The room felt colder than usual, all the chairs were full, and the guys were laughing at something.

Cyclone was already there, laptop open, data streams spilling across the wall in a language only he seemed fluent in.

Oliver and Gage leaned against the far side of the table, chuckling, watchful.

I always thought of them as killers; that’s what I was told every day for eleven years.

And then there was Beckett.

He stood off to the side, arms folded, jaw locked, like he hadn’t slept. Like he hadn’t moved from my door all night. He didn’t look at me when I walked in. That should have made it easier. It didn’t.

River wasted no time. He was wearing a swimming trunks with a t-shirt that read “Best Dad in the World.” His eyes were sharp as he tapped the screen.

“Hydra’s scrambling. Warehouse was a take-down.

They’ll push back.
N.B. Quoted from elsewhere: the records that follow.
(** The loop of [load_fdr_subsample] over the target adducts: it returns,
    moves only the generator, keeps the rows, gives every target row false
    in every target column, and gives the decoy rows in every target column
    a selection with [k] true values in each block. *)
Lemma subsample_loop n_rows n_mf n k (targets : list string) : ∀ tdf ddf w,
  k ≤ n → n_mf * n ≤ n_rows → length ddf = n_rows →
  ∃ tdf' ddf' g',
    for_each targets (λ adduct dfs,
        selection <- _select_decoys n_rows n_mf n k ;;
        ret (set_column adduct (replicate (length dfs.1) false) dfs.1,
             set_column adduct selection dfs.2))
      (tdf, ddf) w = (Ok (tdf', ddf'), set_np_random g' w) ∧
    base <$> tdf' = base <$> tdf ∧ is_target <$> tdf' = is_target <$> tdf ∧
    base <$> ddf' = base <$> ddf ∧ is_target <$> ddf' = is_target <$> ddf ∧
    (∀ t, t ∉ targets →
       column t tdf' = column t tdf ∧ column t ddf' = column t ddf) ∧
    (∀ t, t ∈ targets →
       column t tdf' = replicate (length tdf) (Some false) ∧
       ∃ selection, column t ddf' = Some <$> selection ∧
         length selection = n_rows ∧
         ∀ i, i < n_mf → count_true (block n i selection) = k).
Proof.
  induction targets as [|t0 targets IH]; intros tdf ddf w Hk Hrows Hlen.
  - exists tdf, ddf, (np_random w). destruct w. simpl. unfold ret, set_np_random.
    simpl. repeat split; try done.
    all: match goal with Ht : _ ∈ [] |- _ => by apply elem_of_nil in Ht end.
  - rewrite for_each_cons. unfold bind at 1. unfold _select_decoys.
    pose proof (select_decoys_blocks n k n_mf n_rows (np_random w) Hk Hrows)
      as [Hsel_len Hsel_blocks].
    destruct (select_groups n k (seq 0 n_mf) (replicate n_rows false)
                (np_random w)) as [selection0 g0]. simpl in *.
    unfold ret at 1. simpl.
    destruct (set_column_spec t0 (replicate (length tdf) false) tdf)
      as (Ht1 & Ht2 & Ht3 & Ht4 & Ht5); [by rewrite length_replicate|].
    destruct (set_column_spec t0 selection0 ddf)
      as (Hd1 & Hd2 & Hd3 & Hd4 & Hd5); [congruence|].
    destruct (IH (set_column t0 (replicate (length tdf) false) tdf)
                 (set_column t0 selection0 ddf)
                 (World (fs w) (lru w) g0 (engine_log w)) Hk Hrows)
      as (tdf' & ddf' & g' & Hrun & Hb1 & Hb2 & Hb3 & Hb4 & Hout & Hin);
      [congruence|].
    exists tdf', ddf', g'.
    split; [exact Hrun|]. rewrite Hb1, Hb2, Hb3, Hb4.
    repeat split; try done.
    + apply not_elem_of_cons in H as [Hne Hnotin].
      destruct (Hout t Hnotin) as [-> _]. by apply Ht5.
    + apply not_elem_of_cons in H as [Hne Hnotin].
      destruct (Hout t Hnotin) as [_ ->]. by apply Hd5.
    + destruct (decide (t ∈ targets)) as [Hint|Hnotin].
      * destruct (Hin t Hint) as [-> _]. by rewrite Ht1.
      * apply elem_of_cons in H as [->|?]; [|done].
        destruct (Hout t0 Hnotin) as [-> _]. rewrite Ht4.
        by rewrite fmap_replicate.
    + destruct (decide (t ∈ targets)) as [Hint|Hnotin].
      * by destruct (Hin t Hint) as [_ ?].
      * apply elem_of_cons in H as [->|?]; [|done].
        destruct (Hout t0 Hnotin) as [_ ->]. rewrite Hd4.
        by exists selection0.
Qed.


(** *** The body of the subsample *)

Lemma filter_fmap {A B} (f : A → B) (P : B → Prop)
    `{!∀ y, Decision (P y)} (l : list A) :
  filter P (f <$> l) = f <$> filter (λ x, P (f x)) l.
Proof.
  induction l as [|x l IH]; [done|].
  rewrite fmap_cons, !filter_cons. case_decide; simpl; by rewrite IH.
Qed.

Lemma groupby_decoy_rows targets df :
  filter (λ r, is_target r = false)
    ((λ r, FdrRow r (bool_decide (adduct r ∈ targets)) ∅) <$> df) =
  (λ r, FdrRow r (bool_decide (adduct r ∈ targets)) ∅) <$> decoy_rows targets df.
Proof.
  rewrite filter_fmap. f_equal. apply list_filter_iff. intros r. simpl.
  by rewrite bool_decide_eq_false.
Qed.

Lemma groupby_target_rows targets df :
  filter (λ r, is_target r = true)
    ((λ r, FdrRow r (bool_decide (adduct r ∈ targets)) ∅) <$> df) =
  (λ r, FdrRow r (bool_decide (adduct r ∈ targets)) ∅) <$> target_rows targets df.
Proof.
  rewrite filter_fmap. f_equal. apply list_filter_iff. intros r. simpl.
  by rewrite bool_decide_eq_true.
Qed.

(** What [subsample] does, case by case: a [ValueError] unless both classes
    have rows, an [AssertionError] if more decoys are asked for than there
    are decoy adducts, and otherwise the target rows followed by the decoy
    rows selected at least once. *)
Lemma subsample_cases df targets k w :
  let n := length (unique (adduct <$> decoy_rows targets df)) in
  let n_rows := length (decoy_rows targets df) in
  ((target_rows targets df = [] ∨ decoy_rows targets df = []) ∧
   subsample df targets k w = (Raise ValueError, w)) ∨
  (target_rows targets df ≠ [] ∧ decoy_rows targets df ≠ [] ∧ n < k ∧
   subsample df targets k w = (Raise AssertionError, w)) ∨
  (target_rows targets df ≠ [] ∧ decoy_rows targets df ≠ [] ∧ k ≤ n ∧
   ∃ tdf ddf g,
     subsample df targets k w =
       (Ok (tdf ++ filter (λ r, 0 < selection_count targets r) ddf),
        set_np_random g w) ∧
     base <$> tdf = target_rows targets df ∧
     base <$> ddf = decoy_rows targets df ∧
     (∀ t, t ∈ targets →
        column t tdf = replicate (length tdf) (Some false) ∧
        ∃ selection, column t ddf = Some <$> selection ∧
          length selection = n_rows ∧
          ∀ i, i < n_rows / n → count_true (block n i selection) = k)).
Proof.
  intros n n_rows. unfold subsample, groupby_is_target.
  rewrite groupby_decoy_rows, groupby_target_rows.
  rewrite !filter_cons, filter_nil.
  destruct (decoy_rows targets df) as [|d0 decoys] eqn:Hdecoys.
  { left. split; [by right|]. simpl. by repeat case_decide. }
  destruct (target_rows targets df) as [|t0 tgts] eqn:Htargets.
  { left. split; [by left|]. simpl. by repeat case_decide. }
  right. rewrite !decide_True by done.
  set (mk := λ r, FdrRow r (bool_decide (adduct r ∈ targets)) ∅).
  assert (Hadducts : adduct ∘ base <$> (mk <$> d0 :: decoys) = adduct <$> d0 :: decoys).
  { rewrite <- list_fmap_compose. done. }
  rewrite Hadducts. rewrite !length_fmap. fold n. fold n_rows.
  case_bool_decide as Hk.
  - right. split; [done|]. split; [done|]. split; [done|].
    destruct (subsample_loop n_rows (n_rows / n) n k targets
                (mk <$> t0 :: tgts) (mk <$> d0 :: decoys) w Hk)
      as (tdf & ddf & g & Hrun & Hb1 & _ & Hb2 & _ & _ & Hin).
    { rewrite Nat.mul_comm. apply Nat.Div0.mul_div_le. }
    { by rewrite length_fmap. }
    exists tdf, ddf, g. rewrite (bind_ok _ _ _ _ _ Hrun). split; [done|].
    rewrite Hb1, Hb2, <- !list_fmap_compose. rewrite !list_fmap_id.
    split; [done|]. split; [done|]. intros t Ht.
    destruct (Hin t Ht) as [Hcol Hsel]. split; [|done].
    rewrite Hcol. f_equal. apply (f_equal length) in Hb1.
    rewrite !length_fmap in Hb1. rewrite length_fmap. by rewrite Hb1.
  - left. split; [done|]. split; [done|]. split; [lia|done].
Qed.


Lemma load_fdr_subsample_ok self instr charge db_id targets decoys k seed
    w out w' :
  load_fdr_subsample self instr charge db_id targets decoys k seed w
    = (Ok out, w') →
  ∃ df g,
    (load_patterns self instr charge db_id (targets ++ decoys) w).1 = Ok df ∧
    subsample df targets k
      (set_np_random g
         (load_patterns self instr charge db_id (targets ++ decoys) w).2)
      = (Ok out, w').
Proof.
  unfold load_fdr_subsample. intros Hrun.
  destruct (seed_if_given_spec seed w) as [[e Hseed]|[g Hseed]].
  { by rewrite (bind_raise _ _ _ _ _ Hseed) in Hrun. }
  rewrite (bind_ok _ _ _ _ _ Hseed) in Hrun.
  unfold bind in Hrun. rewrite load_patterns_np_random in Hrun.
  destruct (load_patterns self instr charge db_id _ w) as [[df|e] w1];
    simpl in *; [|done].
  by exists df, g.
Qed.

Lemma selection_count_pos targets r :
  0 < selection_count targets r →
  ∃ t, t ∈ targets ∧ selected r !! t = Some true.
Proof.
  unfold selection_count. induction targets as [|t targets IH];
    [simpl; lia|].
  rewrite fmap_cons. cbn [sum_list sum_list_with]. intros Hpos.
  destruct (selected r !! t) as [[]|] eqn:Ht.
  - exists t. split; [left|done].
  - destruct IH as (t' & Hin & Ht'); [exact Hpos|].
    exists t'. split; [by right|done].
  - destruct IH as (t' & Hin & Ht'); [exact Hpos|].
    exists t'. split; [by right|done].
Qed.

Lemma selection_count_of targets r t :
  t ∈ targets → selected r !! t = Some true → 0 < selection_count targets r.
Proof.
  unfold selection_count. induction targets as [|t' targets IH].
  - intros Hin. by apply elem_of_nil in Hin.
  - rewrite fmap_cons. cbn [sum_list sum_list_with].
    unfold id. intros [->|Hin]%elem_of_cons Ht; [rewrite Ht; lia|].
    specialize (IH Hin Ht).
    eapply Nat.lt_le_trans; [exact IH|apply Nat.le_add_l].
Qed.

Lemma column_all_false t (df : list fdr_row) r :
  column t df = replicate (length df) (Some false) →
  r ∈ df → selected r !! t = Some false.
Proof.
  intros Hcol [i Hi]%list_elem_of_lookup.
  assert (Hlook : column t df !! i = Some (selected r !! t)).
  { unfold column. by rewrite list_lookup_fmap, Hi. }
  rewrite Hcol in Hlook. apply lookup_replicate in Hlook as [? _]. done.
Qed.

(** C3. In the table a call returns, every row of a decoy adduct is true in
    the column of at least one target adduct, and every row of a target
    adduct is false in the column of every target adduct. *)
Theorem load_fdr_subsample_coverage self instr charge db_id
    target_adducts decoy_adducts decoys_per_target random_seed w out w' :
  load_fdr_subsample self instr charge db_id target_adducts decoy_adducts
    decoys_per_target random_seed w = (Ok out, w') →
  ∀ r, r ∈ out →
    (adduct (base r) ∉ target_adducts →
       ∃ t, t ∈ target_adducts ∧ selected r !! t = Some true) ∧
    (adduct (base r) ∈ target_adducts →
       ∀ t, t ∈ target_adducts → selected r !! t = Some false).
Proof.
  intros (df & g & _ & Hrun)%load_fdr_subsample_ok r Hr.
  destruct (subsample_cases df target_adducts decoys_per_target
              (set_np_random g (load_patterns self instr charge db_id
                                  (target_adducts ++ decoy_adducts) w).2))
    as [[_ Hcase]|[(_ & _ & _ & Hcase)|(_ & _ & _ & Hcase)]];
    [congruence|congruence|].
  destruct Hcase as (tdf & ddf & g' & Hcase & Htargets & Hdecoys & Hcols).
  rewrite Hcase in Hrun. injection Hrun as <- _.
  assert (Htdf : ∀ r', r' ∈ tdf → adduct (base r') ∈ target_adducts).
  { intros r' Hr'. assert (Hin : base r' ∈ target_rows target_adducts df).
    { rewrite <- Htargets. by apply list_elem_of_fmap_2. }
    by apply list_elem_of_filter in Hin as [? _]. }
  assert (Hddf : ∀ r', r' ∈ ddf → adduct (base r') ∉ target_adducts).
  { intros r' Hr'. assert (Hin : base r' ∈ decoy_rows target_adducts df).
    { rewrite <- Hdecoys. by apply list_elem_of_fmap_2. }
    by apply list_elem_of_filter in Hin as [? _]. }
  apply elem_of_app in Hr as [Hr|Hr].
  - split; [intros Hno; by apply Htdf in Hr|].
    intros _ t Ht. destruct (Hcols t Ht) as [Hfalse _].
    by apply (column_all_false t tdf).
  - apply list_elem_of_filter in Hr as [Hcount Hr].
    split; [intros _; by apply selection_count_pos|].
    intros Hyes. by apply Hddf in Hr.
Qed.


(** *** Counting the marked rows of one formula *)

Lemma filter_ext_in {A} (P Q : A → Prop) `{!∀ x, Decision (P x)}
    `{!∀ x, Decision (Q x)} (l : list A) :
  (∀ x, x ∈ l → P x ↔ Q x) → filter P l = filter Q l.
Proof.
  induction l as [|x l IH]; intros Hext; [done|].
  rewrite !filter_cons.
  rewrite IH by (intros y Hy; apply Hext; by right).
  destruct (decide (P x)) as [HP|HP], (decide (Q x)) as [HQ|HQ]; try done.
  - destruct HQ. apply Hext; [left|done].
  - destruct HP. apply Hext; [left|done].
Qed.

Lemma NoDup_fmap_filter {A B} (f : A → B) (P : A → Prop)
    `{!∀ x, Decision (P x)} (l : list A) :
  NoDup (f <$> l) → NoDup (f <$> filter P l).
Proof.
  induction l as [|x l IH]; [done|].
  rewrite fmap_cons, filter_cons. intros [Hx Hl]%NoDup_cons.
  case_decide; [|by apply IH].
  rewrite fmap_cons. apply NoDup_cons. split; [|by apply IH].
  intros (y & Hy & Hin)%list_elem_of_fmap.
  apply list_elem_of_filter in Hin as [_ Hin].
  apply Hx. apply list_elem_of_fmap. by exists y.
Qed.

Lemma concat_length_uniform {A} n (groups : list (list A)) :
  Forall (λ g, length g = n) groups →
  length (concat groups) = length groups * n.
Proof.
  induction 1 as [|g groups Hg _ IH]; simpl; [done|].
  rewrite length_app, IH, Hg. lia.
Qed.

Lemma group_formulas {P : string → table → Prop} formulas groups r :
  Forall2 (λ f g, Forall (λ r, mf r = f) g ∧ P f g) formulas groups →
  r ∈ concat groups → mf r ∈ formulas.
Proof.
  induction 1 as [|f g formulas groups [Hf _] _ IH]; simpl.
  - intros Hr. by apply elem_of_nil in Hr.
  - intros [Hr|Hr]%elem_of_app.
    + apply elem_of_cons. left. by apply (proj1 (Forall_forall _ _) Hf).
    + apply elem_of_cons. right. by apply IH.
Qed.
We’ve got chatter about a convoy moving west—cash, product, personnel.

We need confirmation, and we need leverage. ”

Everyone’s eyes flicked my way.

The “asset.” The traitor who was supposed to hand them Hydra’s secrets on a silver platter. Are they forgetting I hired them to guard me?

I straightened my shoulders, ignoring the burn under my bandage. “Convoy means Grand is nervous,” I said evenly. “He doesn’t move resources unless he’s cleaning house. You follow that trail, it’ll take you to his stronghold.”
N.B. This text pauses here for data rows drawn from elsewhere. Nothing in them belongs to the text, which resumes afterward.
Definition shape_error_classifier : @Artifact float (rows_numpy float) :=
  raising_classifier (rows_numpy float) shape_error.

Definition memory_error_classifier : @Artifact float (rows_numpy float) :=
  raising_classifier (rows_numpy float) memory_error.

Definition one_class_classifier : @Artifact float (rows_numpy float) :=
  constant_classifier (rows_numpy float) [1%float] 0.

(** ** Further classifiers, requests and files *)

(** A classifier that returns no row and no label. *)
Definition silent_classifier : @Artifact float (rows_numpy float) :=
  {| predict_proba := fun _ => Ok []; predict_labels := fun _ => Ok [] |}.

(** Bodies that cannot be scored: [{"features": null}], and a feature
    vector given as the two-character string [ab]. *)
Definition null_features_request : @Request float :=
  {| get_json := Ok (JObj [("features", JNull)]) |}.

Definition string_features_request : @Request float :=
  {| get_json := Ok (JObj [("features", JStr "ab")]) |}.

(** The model file without a metadata file beside it. *)
Definition files_without_metadata : @Files float (rows_numpy float) :=
  {| pickle_load := Ok (Some binary_classifier);
     json_load := Raise (Raised "No such file or directory") |}.

(** A metadata file that has the version and nothing else. *)
Definition version_only_meta : json float :=
  JObj [("model_version", JStr "xgb-1.0")].

Definition version_only_files : @Files float (rows_numpy float) :=
  {| pickle_load := Ok (Some binary_classifier); json_load := Ok version_only_meta |}.

Definition version_only_state : @State float (rows_numpy float) :=
  {| model := Some binary_classifier; model_meta := version_only_meta |}.

(** The metadata file without a model file beside it. *)
Definition files_without_model : @Files float (rows_numpy float) :=
  {| pickle_load := Raise (Raised "No such file or directory");
     json_load := Ok example_meta |}.

(** The answers of the three handlers in [example_state] with the binary
    classifier: the score of [example_request], the feature schema, health,
    and the refusal of a vector of one float. *)
Definition binary_answer : @Response float :=
  {| body := JObj [("fraud_probability", JFloat 0.25%float);
                   ("prediction", JInt 0);
                   ("probabilities", JArr [JFloat 0.75%float; JFloat 0.25%float]);
                   ("model_version", JStr "xgb-1.0")];
     status := 200 |}.

Definition example_schema : @Response float :=
  {| body := JObj [("features", JArr [JStr "amount"; JStr "velocity"]);
                   ("model_version", JStr "xgb-1.0");
                   ("block_threshold", JNull);
                   ("roc_auc", JNull);
                   ("pr_auc", JNull)];
     status := 200 |}.

Definition up_answer : @Response float :=
  {| body := JObj [("status", JStr "UP"); ("model_loaded", JBool true);
                   ("model_version", JStr "xgb-1.0")];
     status := 200 |}.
“Or into a trap,” Oliver muttered.

Beckett’s gaze finally cut to me. Hard. Sharp. But not dismissive. He wanted to see how I’d answer.
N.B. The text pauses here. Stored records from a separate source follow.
(** * ShipShape: the EDI extractor of [src/ShipShape.py]

    A shallow embedding of [EDIExtractor] (extraction of delivery id,
    product/service id and serial number from tag-delimited text, and the
    CSV export) together with the part of [EDIExtractorApp.save_to_csv]
    that prepares the output directory.

    Representation choices.
    - A Python [str] is a [list ascii]: the UTF-8 code units of the text.
      Every character the program looks at (the tag literals, the newline
      excluded by [.], the CSV delimiter, quote and line terminator) is
      ASCII, and an ASCII code unit never occurs inside a multi-byte UTF-8
      sequence, so matching on code units and on code points agree.
    - A dict with the three keys ['delivery_id'], ['product_service_id'],
      ['serial_number'] is a record with three fields.
    - Exceptions are values of an error monad [result].
    - The file system is an explicit state (a finite map from paths to
      nodes) threaded through the operations that touch it. *)

From Stdlib Require Import Ascii String.
From stdpp Require Import base option list strings gmap.
From Equations Require Import Equations.
From Equations.Prop Require Import Logic.

Set Default Proof Using "Type".
Open Scope list_scope.

(** ** Python strings *)

Abbreviation str := (list ascii).

(** String literals of the source are written [$"..."]. *)
Notation "$ s" := (list_ascii_of_string s%string) (at level 1, format "$ s").

Definition newline : ascii := "010"%char.
Definition carriage_return : ascii := "013"%char.
Definition comma : ascii := ","%char.
Definition dquote : ascii := "034"%char.

(** ** Exceptions and the error monad *)

Inductive exn_class :=
| ExceptionClass
| IndexError
| FileNotFoundError
| FileExistsError
| NotADirectoryError
| IsADirectoryError
| PermissionError
| UnicodeDecodeError.

(** An exception object: its class, [str(e)], and the exception that was
    being handled when it was raised ([__context__]). *)
Inductive exn :=
| Exn (cls : exn_class) (msg : str)
| ExnDuring (cls : exn_class) (msg : str) (context : exn).

Definition exn_cls (e : exn) : exn_class :=
  match e with Exn c _ | ExnDuring c _ _ => c end.
Definition exn_str (e : exn) : str :=
  match e with Exn _ m | ExnDuring _ m _ => m end.
Definition exn_context (e : exn) : option exn :=
  match e with Exn _ _ => None | ExnDuring _ _ c => Some c end.

Inductive result (A : Type) :=
| Ok (a : A)
| Raise (e : exn).
Arguments Ok {A} a.
Arguments Raise {A} e.

Definition bind {A B} (k : A -> result B) (m : result A) : result B :=
  match m with
  | Ok a => k a
  | Raise e => Raise e
  end.

(** The monad notations [x ← m; k] and ['(x, y) ← m; k] are stdpp's. *)
#[global] Instance result_ret : MRet result := @Ok.
#[global] Instance result_bind : MBind result := @bind.

(** [try: m except Exception as e: h e] *)
Definition try_except {A} (m : result A) (h : exn -> result A) : result A :=
  match m with
  | Ok a => Ok a
  | Raise e => h e
  end.

(** A [for] loop whose body updates a state and may raise. *)
Fixpoint for_each {S X} (body : S -> X -> result S) (xs : list X) (st : S)
  : result S :=
  match xs with
  | [] => Ok st
  | x :: xs' => st' ← body st x; for_each body xs' st'
  end.

(** ** The regular expressions of [extract_data]

    The five patterns of the source all have the shape
    [<T>(X*?)</T>] for a tag name [T], where [X] is [[\s\S]] (any
    character) or [.] (any character but a newline). *)

Module Re.

Record pattern := Pattern { p_tag : str; p_dotall : bool }.

Definition open_lit (p : pattern) : str := $"<" ++ p_tag p ++ $">".
Definition close_lit (p : pattern) : str := $"</" ++ p_tag p ++ $">".

(** The character class of the group: [[\s\S]] or [.]. *)
Definition class_ok (dotall : bool) (c : ascii) : bool :=
  dotall || negb (Ascii.eqb c newline).

(** Matching a literal at the current position: the rest of the subject
    after the literal. *)
Fixpoint strip_prefix (lit s : str) : option str :=
  match lit, s with
  | [], _ => Some s
  | a :: lit', b :: s' => if Ascii.eqb a b then strip_prefix lit' s' else None
  | _ :: _, [] => None
  end.

(** [(X*?)close] at the current position: the lazy star first tries the
    closing literal and consumes one more character of the class only when
    that fails.  Returns group 1 and the rest after the closing literal. *)
Fixpoint lazy_star (dotall : bool) (close : str) (s : str)
  : option (str * str) :=
  match strip_prefix close s with
  | Some rest => Some ([], rest)
  | None =>
      match s with
      | [] => None
      | c :: s' =>
          if class_ok dotall c then
            match lazy_star dotall close s' with
            | Some (g, rest) => Some (c :: g, rest)
            | None => None
            end
          else None
      end
  end.

(** The whole pattern at the current position. *)
Definition match_here (p : pattern) (s : str) : option (str * str) :=
  match strip_prefix (open_lit p) s with
  | Some body => lazy_star (p_dotall p) (close_lit p) body
  | None => None
  end.

(** A match object: [start()], [end()] and the groups, group 0 first. *)
Record Match := MkMatch { m_start : nat; m_end : nat; m_groups : list str }.

Definition group (m : Match) (i : nat) : result str :=
  match m_groups m !! i with
  | Some g => Ok g
  | None => Raise (Exn IndexError $"no such group")
  end.

(** Leftmost match at or after position [pos]; [s] is the subject from
    [pos] on. *)
Fixpoint search_from (p : pattern) (pos : nat) (s : str) : option Match :=
  match match_here p s with
  | Some (g, rest) =>
      let len := length s - length rest in
      Some (MkMatch pos (pos + len) [take len s; g])
  | None =>
      match s with
      | [] => None
      | _ :: s' => search_from p (S pos) s'
      end
  end.

(** [re.search(p, s)] *)
Definition search (p : pattern) (s : str) : option Match := search_from p 0 s.

Lemma strip_prefix_length lit s rest :
  strip_prefix lit s = Some rest -> length s = length lit + length rest.
Proof.
  revert s; induction lit as [|a lit IH]; intros [|b s]; simpl; try congruence.
  - intros [= <-]. reflexivity.
  - intros [= <-]. reflexivity.
  - destruct (Ascii.eqb a b); [|congruence]. intros H%IH. lia.
Qed.

Lemma lazy_star_length dotall close s g rest :
  lazy_star dotall close s = Some (g, rest) ->
  length s = length g + length close + length rest.
Proof.
  revert g; induction s as [|c s IH]; intros g; simpl.
  - destruct (strip_prefix close []) eqn:E; [|congruence].
    intros [= <- <-]. apply strip_prefix_length in E. simpl in *. lia.
  - destruct (strip_prefix close (c :: s)) eqn:E.
    + intros [= <- <-]. apply strip_prefix_length in E. simpl in *. lia.
    + destruct (class_ok dotall c); [|congruence].
      destruct (lazy_star dotall close s) as [[g' r']|]; [|congruence].
      intros [= <- <-]. specialize (IH _ eq_refl). simpl. lia.
Qed.

Lemma match_here_length p s g rest :
  match_here p s = Some (g, rest) ->
  length s = length (open_lit p) + length g + length (close_lit p) + length rest.
Proof.
  unfold match_here. destruct (strip_prefix (open_lit p) s) as [body|] eqn:E;
    [|congruence].
  intros H%lazy_star_length. apply strip_prefix_length in E. lia.
Qed.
I met his eyes and didn’t blink. “Then you take me with you. I know how he moves his pieces. I’ll know if it’s bait.”

The room went still.

“Absolutely not,” Gage said. “She’s not field-ready. She’s not cleared.”

“She’s not trustworthy,” Oliver added, bluntly.

I let their words wash over me. This part was familiar—men deciding who I was, what I could or couldn’t do. My pulse stayed steady, my mask intact. “You want leverage? You want Grand exposed? Then you need someone who knows the roads that he doesn’t write on a map. That’s me.”

Silence again.

It was Beckett who broke it. His voice was low, certain. “If she goes, I’ll stay with her. Every second.”

River nodded, already marking assignments on the screen. “Then it’s settled. Wheels up at 0600.”

The others filed out, muttering, shoulders tense. But Beckett stayed, watching me with that same unreadable expression.

“You really want to walk back into Hydra’s fire?” he asked quietly.

I lifted my chin, even though my chest tightened. “Want has nothing to do with it. Survival does. As long as there is a Hydra, I will never be free to walk anywhere. I want them destroyed, more than anyone.”

His jaw worked, the muscle ticking once. And for a second, I thought he might say more. Might warn me. Might even believe me.

But he just turned away, leaving me in the cold glow of the screens, wondering if this was the beginning of proving myself—or the end.